(INFORMATION GIVEN)
(** X2.  The hexagon of [hexagon_corners] is regular: every corner is at
    distance [|radius|] from the next one, the last from the first. *)
Theorem hexagon_corners_regular x y radius k p q :
  hexagon_corners x y radius !! k = Some p ->
  hexagon_corners x y radius !! ((k + 1) mod 6)%nat = Some q ->
  dist_xy p q = Rabs radius.
Proof.
  rewrite hexagon_corners_closed. intros Hp Hq. unfold dist_xy, dist2.
  destruct k as [|[|[|[|[|[|k]]]]]]; [..|done];
    match type of Hq with
    | _ !! ?n = _ => let n' := eval vm_compute in n in change n with n' in Hq
    end;
    injection Hp as <-; injection Hq as <-; cbn [fst snd];
    apply sqrt_of_square; hexagon_square.
Qed.

Lemma hexagon_corners_regular_witness :
  dist_xy (1 + 3 * (sqrt 3 / 2), 2 + 3 * - (1 / 2), 0)
          (1 + 3 * (sqrt 3 / 2), 2 + 3 * (1 / 2), 0) = Rabs 3.
Proof.
  apply (hexagon_corners_regular 1 2 3 5);
    rewrite hexagon_corners_closed; reflexivity.
Defined.

End Hexagon.

(** ** Geometry of the lattice *)

Section LatticeGeometry.
Local Open Scope R_scope.

(** Every row of the array is the lattice point of some row and column of
    the grid. *)
Lemma init_coordinates_lookup nx ny radius coords k p :
  (1 <= nx)%Z -> init_coordinates nx ny radius = Ok coords ->
  coords !! k = Some p ->
  (0 <= Z.of_nat k < nx * ny)%Z /\
  p = lattice_row radius (Z.of_nat k mod nx) (Z.of_nat k / nx).
Proof.
  intros Hnx Hrun Hk.
  pose proof (init_coordinates_ok nx ny radius) as Hok.
  pose proof (init_coordinates_raises nx ny radius) as Hraise.
  destruct (Z.lt_ge_cases (nx * ny) 0) as [Hneg|Hpos];
    [rewrite Hraise in Hrun by done; discriminate|].
  destruct (Hok Hpos) as (coords' & Hrun' & Hlen & Hrow).
  rewrite Hrun in Hrun'. injection Hrun' as <-.
  apply lookup_lt_Some in Hk as Hlt.
  assert (0 <= Z.of_nat k < nx * ny)%Z as Hrange by lia.
  split; [done|].
  destruct (linear_index_surj nx ny (Z.of_nat k) Hnx Hrange)
    as (i & j & Hi & Hj & Heq).
  assert (Z.of_nat k / nx = j)%Z as ->.
  { rewrite <- Heq, Z.div_add by lia. rewrite Z.div_small by lia. lia. }
  assert (Z.of_nat k mod nx = i)%Z as ->.
  { rewrite <- Heq, Z.mod_add by lia. apply Z.mod_small. lia. }
  specialize (Hrow i j Hi Hj). rewrite Heq, Nat2Z.id in Hrow. congruence.
Qed.

Lemma lattice_row_inj radius i j i' j' :
  radius <> 0 -> lattice_row radius i j = lattice_row radius i' j' ->
  i = i' /\ j = j'.
Proof.
  intros Hr Heq. pose proof sqrt_3_pos as Hs.
  rewrite !lattice_row_spec in Heq. unfold spec_point, spec_offset in Heq.
  injection Heq as Hx Hy.
  assert (IZR j = IZR j') as Hj.
  { apply (Rmult_eq_reg_r (sqrt 3 * radius)); [lra|].
    apply Rmult_integral_contrapositive_currified; lra. }
  apply eq_IZR in Hj. subst j'. split; [|done].
  apply eq_IZR. apply (Rmult_eq_reg_r (2 * radius)); lra.
Qed.

(** X3.  Row [k] of the lattice array is the point of column [k mod nx]
    and row [k // nx] of the grid. *)
Theorem init_coordinates_decode nx ny radius coords k :
  (1 <= nx)%Z -> (0 <= k < nx * ny)%Z ->
  init_coordinates nx ny radius = Ok coords ->
  getitem coords k = Ok (spec_point radius (k mod nx) (k / nx)) /\
  get_index nx ny (k mod nx) (k / nx) = k.
Proof.
  intros Hnx Hk Hrun.
  destruct (linear_index_surj nx ny k Hnx Hk) as (i & j & Hi & Hj & Heq).
  assert (k / nx = j)%Z as ->.
  { rewrite <- Heq, Z.div_add by lia. rewrite Z.div_small by lia. lia. }
  assert (k mod nx = i)%Z as ->.
  { rewrite <- Heq, Z.mod_add by lia. apply Z.mod_small. lia. }
  rewrite <- lattice_row_spec, <- Heq, <- (get_index_valid nx ny i j) by done.
  split; [|done]. by apply (init_coordinates_getitem nx ny radius).
Qed.

Lemma init_coordinates_decode_witness :
  getitem [lattice_row 1 0 0; lattice_row 1 1 0; lattice_row 1 0 1;
           lattice_row 1 1 1] 3
    = Ok (spec_point 1 (3 mod 2) (3 / 2)) /\
  get_index 2 2 (3 mod 2) (3 / 2) = 3%Z.
Proof.
  apply (init_coordinates_decode 2 2 1); [lia | lia | reflexivity].
Defined.

(** X4.  For a radius other than 0 the points of the lattice are pairwise
    distinct. *)
Theorem init_coordinates_distinct nx ny radius coords :
  (1 <= nx)%Z -> (1 <= ny)%Z -> radius <> 0 ->
  init_coordinates nx ny radius = Ok coords ->
  NoDup coords.
Proof.
  intros Hnx Hny Hr Hrun. apply NoDup_alt. intros k k' p Hk Hk'.
  destruct (init_coordinates_lookup nx ny radius coords k p Hnx Hrun Hk)
    as [Hrange Hp].
  destruct (init_coordinates_lookup nx ny radius coords k' p Hnx Hrun Hk')
    as [Hrange' Hp'].
  rewrite Hp in Hp'.
  destruct (lattice_row_inj _ _ _ _ _ Hr Hp') as [Hmod Hdiv].
  pose proof (Z.div_mod (Z.of_nat k) nx ltac:(lia)).
  pose proof (Z.div_mod (Z.of_nat k') nx ltac:(lia)).
  apply Nat2Z.inj. congruence.
Qed.

Lemma init_coordinates_distinct_witness :
  NoDup [lattice_row 1 0 0; lattice_row 1 1 0; lattice_row 1 0 1;
         lattice_row 1 1 1].
Proof.
  apply (init_coordinates_distinct 2 2 1); [lia | lia | lra | reflexivity].
Defined.
(** * Working-hours interval model of Telegram Desktop

    A shallow embedding of [Data::WorkingInterval], [Data::WorkingIntervals]
    and [Data::WorkingHours] from
    [Telegram/SourceFiles/data/business/data_business_common.h], followed by
    the properties of the interval algebra and of the weekly schedule. *)

From Stdlib Require Import ZArith List Bool Lia String Sorted Permutation.
Import ListNotations.
Local Open Scope Z_scope.

(** ** [TimeId]

    [TimeId] is the 32-bit signed integer the code base uses for second
    counts (its declaration is outside the header).  A value is a [Z] in
    [[-2^31, 2^31)]; addition is written out with its two's-complement
    wrap-around. *)

Definition TimeId := Z.

Definition TimeId_half : Z := 2147483648.
Definition TimeId_modulus : Z := 4294967296.

Definition in_TimeId (x : Z) : Prop := - TimeId_half <= x < TimeId_half.

Definition wrap32 (x : Z) : TimeId :=
  (x + TimeId_half) mod TimeId_modulus - TimeId_half.

Definition TimeId_add (x y : TimeId) : TimeId := wrap32 (x + y).

(** ** [struct WorkingInterval] *)

Definition kDay : TimeId := 24 * 3600.
Definition kWeek : TimeId := 7 * kDay.
Definition kInNextDayMax : TimeId := 6 * 3600.

Record WorkingInterval : Type := mkInterval {
  start : TimeId;
  end_ : TimeId
}.

(** [WorkingInterval()]: both members default to 0. *)
Definition WorkingInterval_default : WorkingInterval := mkInterval 0 0.

(** [explicit operator bool() const { return start < end; }] *)
Definition interval_bool (a : WorkingInterval) : bool :=
  start a <? end_ a.

(** [shifted(offset)]: [{ start + offset, end + offset }]. *)
Definition shifted (a : WorkingInterval) (offset : TimeId) : WorkingInterval :=
  mkInterval (TimeId_add (start a) offset) (TimeId_add (end_ a) offset).

(** [united(other)]. *)
Definition united (a other : WorkingInterval) : WorkingInterval :=
  if negb (interval_bool a) then other
  else if negb (interval_bool other) then a
  else mkInterval (Z.min (start a) (start other))
                  (Z.max (end_ a) (end_ other)).

(** [intersected(other)]. *)
Definition intersected (a other : WorkingInterval) : WorkingInterval :=
  let result := mkInterval (Z.max (start a) (start other))
                           (Z.min (end_ a) (end_ other)) in
  if interval_bool result then result else WorkingInterval_default.

(** The members of an interval are [TimeId] values. *)
Definition interval_in_range (a : WorkingInterval) : Prop :=
  in_TimeId (start a) /\ in_TimeId (end_ a).

(** The time points of the half-open range [[start, end)]. *)
Definition covers (a : WorkingInterval) (t : Z) : Prop :=
  start a <= t < end_ a.

(** ** [struct WorkingIntervals] *)

Record WorkingIntervals : Type := mkIntervals {
  list_ : list WorkingInterval
}.

(** The loop of [WorkingIntervals::operator bool]: return [true] at the
    first interval that converts to [true], [false] after the last one. *)
Fixpoint any_interval (l : list WorkingInterval) : bool :=
  match l with
  | [] => false
  | interval :: rest =>
      if interval_bool interval then true else any_interval rest
  end.

Definition intervals_bool (s : WorkingIntervals) : bool :=
  any_interval (list_ s).

(** ** [QString] and [struct WorkingHours] *)

Definition QString := string.

Definition isEmpty (s : QString) : bool :=
  match s with
  | EmptyString => true
  | String _ _ => false
  end.

Record WorkingHours : Type := mkHours {
  intervals : WorkingIntervals;
  timezoneId : QString
}.

(** [explicit operator bool() const { return !timezoneId.isEmpty(); }] *)
Definition hours_bool (h : WorkingHours) : bool :=
  negb (isEmpty (timezoneId h)).

(** ** Weekly-schedule normalization

    The header declares [WorkingIntervals::normalized], [ExtractDayIntervals],
    [RemoveDayIntervals] and [ReplaceDayIntervals]; their bodies are in a
    translation unit outside the sources at hand, so they are modelled from
    the specification (sections 4.2 and 4.3), on top of the interval
    operations above. *)

(** Modelled from the spec: step 1 of the normalization algorithm,
    "Discard empty intervals" (body of [WorkingIntervals::normalized]
    missing). *)
Definition discard_empty (l : list WorkingInterval) : list WorkingInterval :=
  filter interval_bool l.

(** Modelled from the spec: the order of step 2, "by [start] ascending
    (tie-break by [end] ascending)" (body of [WorkingIntervals::normalized]
    missing). *)
Definition interval_leb (a b : WorkingInterval) : bool :=
  (start a <? start b) || ((start a =? start b) && (end_ a <=? end_ b)).

(** Modelled from the spec: step 2, sorting by insertion (body of
    [WorkingIntervals::normalized] missing). *)
Fixpoint insert_sorted (a : WorkingInterval) (l : list WorkingInterval)
  : list WorkingInterval :=
  match l with
  | [] => [a]
  | b :: rest =>
      if interval_leb a b then a :: b :: rest else b :: insert_sorted a rest
  end.

(** Modelled from the spec: step 2, "Sort remaining intervals" (body of
    [WorkingIntervals::normalized] missing). *)
Fixpoint sort_intervals (l : list WorkingInterval) : list WorkingInterval :=
  match l with
  | [] => []
  | a :: rest => insert_sorted a (sort_intervals rest)
  end.

(** Modelled from the spec: "flush the accumulator to the output list",
    and step 4, "Flush the final accumulator if non-empty" (body of
    [WorkingIntervals::normalized] missing). *)
Definition flush (acc : WorkingInterval) : list WorkingInterval :=
  if interval_bool acc then [acc] else [].
(** ** The theorems at sample inputs *)

Lemma titleToSlug_variants_witness :
  Title.variants (Normalizer.chars " Two   Sum!") (Normalizer.chars "two Sum") /\
  Normalizer.titleToSlug " Two   Sum!" = Normalizer.titleToSlug "two Sum".
Proof.
  assert (Title.variants (Normalizer.chars " Two   Sum!") (Normalizer.chars "two Sum"))
    as H.
  { apply (Title.variants_trans _ (Normalizer.chars "Two   Sum!"));
      [apply Title.variants_step, Title.differ_leading; reflexivity|].
    apply (Title.variants_trans _ (Normalizer.chars "Two   Sum"));
      [apply Title.variants_step;
       apply (Title.differ_special (Normalizer.chars "Two   Sum") "!"%char []);
       reflexivity|].
    apply (Title.variants_trans _ (Normalizer.chars "Two  Sum"));
      [apply Title.variants_step;
       apply (Title.differ_run_l (Normalizer.chars "Two") " "%char " "%char
                                 (Normalizer.chars " Sum")); reflexivity|].
    apply (Title.variants_trans _ (Normalizer.chars "Two Sum"));
      [apply Title.variants_step;
       apply (Title.differ_run_r (Normalizer.chars "Two") " "%char " "%char
                                 (Normalizer.chars "Sum")); reflexivity|].
    apply Title.variants_step.
    apply (Title.differ_case [] "T"%char "t"%char (Normalizer.chars "wo Sum")).
    reflexivity. }
  split; [exact H | exact (titleToSlug_variants _ _ H)].
Defined.
Definition sampleGraph : json :=
  obj [ ("nodes", JArr [
      obj [ ("id", JStr "1"); ("name", JStr "Webhook"); ("type", JStr "n8n-nodes-base.webhook");
            ("typeVersion", JNum 1);
            ("parameters", obj [("path", JStr "hook"); ("httpMethod", JStr "POST")]);
            ("position", JArr [JNum 280; JNum 300]) ];
      obj [ ("id", JStr "2"); ("name", JStr "HTTP Request");
            ("type", JStr "n8n-nodes-base.httpRequest"); ("typeVersion", JNum 1);
            ("parameters", obj []); ("position", JArr [JNum 500; JNum 300]) ];
      obj [ ("id", JStr "3"); ("name", JStr "HTTP Request");
            ("type", JStr "n8n-nodes-base.httpRequest"); ("typeVersion", JNum 1);
            ("parameters", obj []); ("position", JArr [JNum 720; JNum 300]) ] ]);
    ("connections",
     obj [ ("1", obj [("main", JArr [JArr [
                   obj [("node", JStr "2"); ("type", JStr "main"); ("index", JNum 0)]]])]);
           ("2", obj [("main", JArr [JArr [
                   obj [("node", JStr "3"); ("type", JStr "main"); ("index", JNum 0)]]])]) ]) ].

(** The parameters the cron trigger node is created with. *)
Definition everyMinute : json :=
  obj [("triggerFunctions", JArr [obj [("function", JStr "everyMinute")]])].

Definition webhookStep : Step.t :=
  Step.mk None "Webhook" (list_to_map [("path", JStr "orders")]) None.

(** A plan with a step of a type that has default parameters and a step of
    a type that has none. *)
Definition mergePlan : Args.t :=
  Args.mk "merge" manual None
    [ webhookStep;
      Step.mk None "HTTP Request" (list_to_map [("url", JStr "https://example.org")]) None ].

Definition mergeGraph : json :=
  obj [ ("nodes", JArr [
      nodeLit "1" "Manual Trigger" "n8n-nodes-base.manualTrigger" None 280;
      nodeLit "2" "Webhook" "n8n-nodes-base.webhook"
        (Some (obj [("path", JStr "orders"); ("httpMethod", JStr "POST")])) 500;
      nodeLit "3" "HTTP Request" "n8n-nodes-base.httpRequest"
        (Some (obj [("url", JStr "https://example.org")])) 720 ]);
    ("connections",
     obj [ ("1", obj [("main", JArr [JArr [
                   obj [("node", JStr "2"); ("type", JStr "main"); ("index", JNum 0)]]])]);
           ("2", obj [("main", JArr [JArr [
                   obj [("node", JStr "3"); ("type", JStr "main"); ("index", JNum 0)]]])]) ]) ].

(** A plan whose second step names its parents out of order. *)
Definition reorderedPlan : Args.t :=
  Args.mk "reordered" manual None
    [ Step.mk (Some "a") "HTTP Request" ∅ None;
      Step.mk (Some "b") "HTTP Request" ∅ (Some ["c"; "trigger"]);
      Step.mk (Some "c") "HTTP Request" ∅ None ].

Definition reorderedGraph : json :=
  obj [ ("nodes", JArr [
      nodeLit "1" "Manual Trigger" "n8n-nodes-base.manualTrigger" None 280;
      nodeLit "2" "HTTP Request" "n8n-nodes-base.httpRequest" (Some (obj [])) 500;
      nodeLit "3" "HTTP Request" "n8n-nodes-base.httpRequest" (Some (obj [])) 720;
      nodeLit "4" "HTTP Request" "n8n-nodes-base.httpRequest" (Some (obj [])) 940 ]);
    ("connections",
     obj [ ("1", obj [("main", JArr [JArr [
                   obj [("node", JStr "2"); ("type", JStr "main"); ("index", JNum 0)];
                   obj [("node", JStr "3"); ("type", JStr "main"); ("index", JNum 0)]]])]);
           ("3", obj [("main", JArr [JArr [
                   obj [("node", JStr "4"); ("type", JStr "main"); ("index", JNum 0)]]])]);
           ("4", obj [("main", JArr [JArr [
                   obj [("node", JStr "3"); ("type", JStr "main"); ("index", JNum 0)]]])]) ]) ].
(End INFORMATION GIVEN)
EXERCISE OBJECTIVE:
Transcribe exactly, and only, the lines from the opening line of the records through the line containing "Local Open Scope R_scope.".

EXERCISE RESULT:
(** X2.  The hexagon of [hexagon_corners] is regular: every corner is at
    distance [|radius|] from the next one, the last from the first. *)
Theorem hexagon_corners_regular x y radius k p q :
  hexagon_corners x y radius !! k = Some p ->
  hexagon_corners x y radius !! ((k + 1) mod 6)%nat = Some q ->
  dist_xy p q = Rabs radius.
Proof.
  rewrite hexagon_corners_closed. intros Hp Hq. unfold dist_xy, dist2.
  destruct k as [|[|[|[|[|[|k]]]]]]; [..|done];
    match type of Hq with
    | _ !! ?n = _ => let n' := eval vm_compute in n in change n with n' in Hq
    end;
    injection Hp as <-; injection Hq as <-; cbn [fst snd];
    apply sqrt_of_square; hexagon_square.
Qed.

Lemma hexagon_corners_regular_witness :
  dist_xy (1 + 3 * (sqrt 3 / 2), 2 + 3 * - (1 / 2), 0)
          (1 + 3 * (sqrt 3 / 2), 2 + 3 * (1 / 2), 0) = Rabs 3.
Proof.
  apply (hexagon_corners_regular 1 2 3 5);
    rewrite hexagon_corners_closed; reflexivity.
Defined.

End Hexagon.

(** ** Geometry of the lattice *)

Section LatticeGeometry.
Local Open Scope R_scope.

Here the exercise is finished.